Namun sejumlah janji kampanye hingga kini belum terealisasi, misalnya soal penuntasan kasus pelanggaran HAM pada masa lalu. Komisi untuk Orang Hilang dan Korban Tindak Kekerasan atau KontraS menilai pemerintahan Jokowi-JK gagal memenuhi janji mengenai HAM selama empat tahun memimpin.
Koordinator KontraS Yati Andriani berujar, dari 17 program prioritas HAM dalam Nawacita, KontraS mencatat enam komitmen gagal dipenuhi dan 11 komitmen dipenuhi tapi tidak sepenuhnya. "Secara umum, tidak ada satu pun komitmen atau janji HAM Jokowi yang dipenuhi secara utuh," ujarnya di kantor KontraS, Jakarta, Jumat, 19 Oktober 2018.
Yati menuturkan, dalam Nawacita, program HAM yang dipenuhi sebagian komitmennya terjadi di sektor ekonomi, sosial, dan budaya. Adapun enam janji HAM Jokowi-JK yang gagal dipenuhi antara lain memberikan perlindungan hukum, mengawasi pelaksanaan penegakan hukum, khususnya terkait dengan anak, perempuan, dan kelompok termarjinalkan.

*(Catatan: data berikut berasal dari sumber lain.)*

(* ===== verification/Prelude.v ===== *)
(** * XMCL compiler worker: a verification library

    The repository holds the services of an XMCL shared node.  Its JavaScript part,
    [src/compiler], is the compiler worker: it takes deployment jobs from a control
    plane, turns a bundle uploaded by a launcher into an immutable server archive,
    and publishes it.  This library models that program, file by file, and proves
    what makes it correct.

    ** The program and how its parts interact

    - The HTTP boundary authenticates a request, checks its envelope and puts it in
      a durable queue ([http-worker.mjs], [service-identity.mjs], [job-queue.mjs]).
    - Worker loops claim jobs, run the compiler worker and report to the control
      plane with signed callbacks ([http-worker.mjs], [compiler.mjs]).
    - The compiler worker downloads the bundle, re-validates it, has a builder
      assemble the server, uploads the archive and publishes it ([compiler.mjs],
      [bundle.mjs]).
    - The reviewed builder resolves the toolchain in a reviewed catalog, the JRE in
      a registry of verified roots, downloads pinned artifacts, runs the installer
      in a sandbox, adds the bundle's files and the frozen mods, and packages
      everything deterministically ([reviewed-builder.mjs],
      [verified-jre-registry.mjs], [bubblewrap-sandbox.mjs]).
    - The supply chain is prepared offline: the toolchain lock is generated and
      validated ([toolchain-catalog.mjs] and two scripts), and the JRE is installed
      by a third script ([materialize_verified_jre.mjs]).
    - [production-composition.mjs] and [worker-server.mjs] construct it all from the
      configuration; [world-seed.mjs] is a separate small worker.

    ** Files

    The language and its library:
    - [Prelude]: exceptions, the exception monad, ordered maps, list and integer
      lemmas, tactics and the hint databases.  [Effects]: asynchronous code as a
      function of an outside world, with the rules for invariants and logs.
    - [JsText], [JsNum], [JsValue]: strings as UTF-16 code units with UTF-8 coding,
      numbers with their 32-bit operators, values and property access.
    - [Regex]: the regular expressions, matched by derivatives.  [Validators]: the
      text and path predicates shared by the modules.  [Node]: hashing, MACs,
      signatures, base64, JSON and URL parsing as classes with the documented facts
      that are used, and concrete instances to run the model with.

    The components:
    - [Limits] ([production-limits.mjs]).
    - [TarZst], [Content], [Catalog], [Downloader], [Builder]
      ([reviewed-builder.mjs]: packaging, validation of built content, catalog, strict
      downloads, the build); [Fakes]: the test doubles it exports, as instances of
      the interfaces of the build.
    - [QueueSpec] is the contract of the job queue; [MemoryQueue] and [FsQueue]
      implement it; [QueueFaults]: file system calls that reject while the process
      goes on, and the handler of [atomicWrite]; [QueueTheorems] and [QueueLock] hold
      the theorems, the latter with the promise chain of [lock] ([job-queue.mjs]).
    - [Identity] ([service-identity.mjs]), with the replay store as an atomic
      function; [ReplayConcurrent]: the same store as interleaved calls, one step per
      file system call.
    - [Bundle] ([bundle.mjs]): the ZIP reader, the manifest, the frozen manifest.
    - [ToolchainLock], [CatalogFetch], [CatalogGenerator] ([toolchain-catalog.mjs]),
      [Scripts] ([update_toolchain_catalog.mjs], [validate_toolchain_catalog.mjs]).
    - [Installer], [Sandbox] ([bubblewrap-sandbox.mjs]).
    - [JreRegistry] ([verified-jre-registry.mjs]); [Materializer],
      [MaterializerTree], [MaterializerRoot] ([materialize_verified_jre.mjs]).
    - [Worker] ([compiler.mjs]); [Callbacks], [HttpWorker], [WorkerLoops]
      ([http-worker.mjs]); [Production] ([production-composition.mjs], the ports and
      constructors of the other modules); [ServerProcess] ([worker-server.mjs]: the
      life of the process); [WorldSeed] ([world-seed.mjs]).

    Definitions keep the names of the source.  A module's state is a record; an
    operation is a function that returns the result, or the exception thrown, with
    the new state; what the program calls but does not contain (the network, the
    control plane, storage, processes, the clock, randomness) is a class over an
    abstract world, so the theorems hold whatever it answers.  Calls whose order
    matters are written to a log.  Where one component uses another through an
    interface (the queue, the replay store, the downloader, the registry, the
    sandbox, the builder, the control plane), the interface is a class, the client
    is proved against it and the implementation is an instance.

    ** What the theorems show

    - From end to end ([Worker]): the calls of a run with their answers, in order, up
      to the announcement of the bound publication; what is published is backed by an
      uploaded archive whose files are those of the one sandbox call the build made on
      reviewed artifacts, of the validated bundle, the frozen mods and the generator,
      none missing; the redelivery case in which digest and archive differ.
    - The boundary ([HttpWorker], [Identity], [Callbacks], [WorkerLoops]): which
      requests are accepted, no replay over a store that keeps its promise, the replay
      the in-memory cache admits at the age limit, one terminal callback, a job retired
      only after its callback, no job run by two loops, [stop] drains.  Calls of the
      queue may reject: the jobs left running are then exactly the ones given up, when
      a retrying [finish] or a [claim] rejects.
    - Replicas ([ReplayConcurrent]): calls of the replay store that share a directory
      accept a nonce at most once, under torn writes, failures and stopped callers, when
      all come before its expiry and no exclusive open of it fails oddly; a call left alone is the atomic function of [Identity]; and the failing [open]
      after which a nonce is accepted twice.
    - The process ([ServerProcess]): a clean exit leaves no request open and no job
      running but the ones given up, and a signal ends the process within ten seconds when timers fire on
      time.
    - The queues: both refine one abstract queue and lose nothing; under concurrent
      callers and a crash at any moment the filesystem queue recovers to the calls
      acknowledged, and at most one more.  A call that rejects has had no effect the
      queue can see or its whole effect, except a terminal [finish], which can leave a
      job archived and running, and then it runs again ([QueueFaults]).
    - Building ([Bundle], [Builder], [Content], [TarZst], [Downloader], [Sandbox],
      [Installer]): validation is exact, packaging and reading are inverse, the
      builder's output passes its own validation, downloads come only from the listed
      URLs and two fixed mirrors, the sandboxed command is isolated by the meaning of
      its options, the output is collected completely.
    - The supply chain ([ToolchainLock], [CatalogFetch], [CatalogGenerator],
      [Scripts], [Materializer], [JreRegistry], [Catalog]): a generated lock is pinned
      to bytes served by approved hosts, a validated lock is loaded by the worker,
      update and validate agree, a materialized JRE root is exactly the resolution the
      two catalogs determine and, when its links lead to declared entries, is accepted
      by the registry, a resolved JRE was verified, on a read-only mount unless mounts
      are stacked.
    - [Production]: after the configuration was validated once no constructor
      rejects and no fallback is taken.

    Examples at the end of a file run the model on concrete data; the hypotheses of
    the theorems hold there.

    ** Bounds and fuel

    Integers are [Z]; the 32-bit operators wrap as in the language, and
    [Number.isSafeInteger] is a bound.  The loops of the archive reader take the
    length of the input as fuel and throw [OutOfFuel] when it runs out, which
    [TarZst.unpack_terminates] excludes; the scanners of Maven metadata take one unit
    of fuel per character and do not depend on it beyond that; number printing takes
    one per bit; [ReplayConcurrent.alone] takes 3100 steps, three for each of the 1024
    entries a cleanup looks at and 13 for the rest, and is proved to end within them.
    All other loops recurse on their data or on a count the code itself
    reads.  A call counter in the queue invariants bounds attempts below
    [MAX_SAFE_INTEGER].

    ** Not modelled, and why

    - In [WorkerLoops] and [ServerProcess] a rejected [finish] has had no effect, and
      [initialize] does not reject; a rejected [finish] that took effect is in
      [QueueFaults] only.  The calls with which the sandbox collects its output are one
      reading of the tree; what a failing write of a script leaves in its own file.
    - Reading and writing sockets, a [listen] that fails, printing, and the exit codes
      of the scripts: input and output of the Node process with no decision in it.
    - What survives a power failure: [fsync] orders writes on the medium, and the
      models take file system calls as atomic and durable.  File descriptor flags and
      permission bits of new files, and the branches for Windows.
    - The tests.
    - The internals of the Node built-ins (hashes, zlib, JSON and URL parsing):
      parameters with documented facts.
    - The Go agent, the Python and shell scripts and the deployment files: other
      programs. *)

From stdpp Require Export base option list sorting strings gmap.
From Stdlib Require Export ZArith Lia.
From Stdlib Require Import Ascii.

Selain itu, janji dalam Nawacita yang gagal dipenuhi adalah menyelesaikan secara berkeadilan kasus pelanggaran HAM berat masa lalu, seperti kerusuhan Mei, Trisakti-Semanggi 1 dan 2, penghilangan paksa, Talang Sari-Lampung, Tanjung Priok, dan Tragedi 65.
Alasan janji itu dinilai gagal karena beberapa hal. "Pemerintah melalui Menko Polhukam (Menteri Koordinator Politik, Hukum, dan Keamanan) mendorong penyelesaian melalui rekonsiliasi melalui pembentukan dewan kerukunan nasional," ucap Yati.
Namun, kata Yati, janji itu direduksi dengan Rencana Aksi Nomor 45 dalam RANHAM sehingga berbunyi optimalisasi koordinasi penanganan dugaan pelanggaran HAM berat masa lalu. "Bayangkan dari 2002 sampai 2018, bahkan 2019, target pelanggaran HAM berat masa lalu hanya koordinasi antarlembaga. Ini kan mundur seribu langkah," tuturnya.
Moeldoko mengatakan penyelesaian pelanggaran hukum dan HAM masa lalu membutuhkan waktu karena harus mengurai kembali peristiwa tersebut dengan baik. Dalam penyelesainnya, kata Moeldoko, Jokowi sudah mengundang korban dan aktivis HAM ke Istana.
Selain itu, Moeldoko mengatakan pemerintahan masih terus berupaya menuntaskan persoalan HAM masa lalu. "Intinya, pemerintah belum menghentikan. Bahwa proses itu membutuhkan waktu, iya," ujarnya.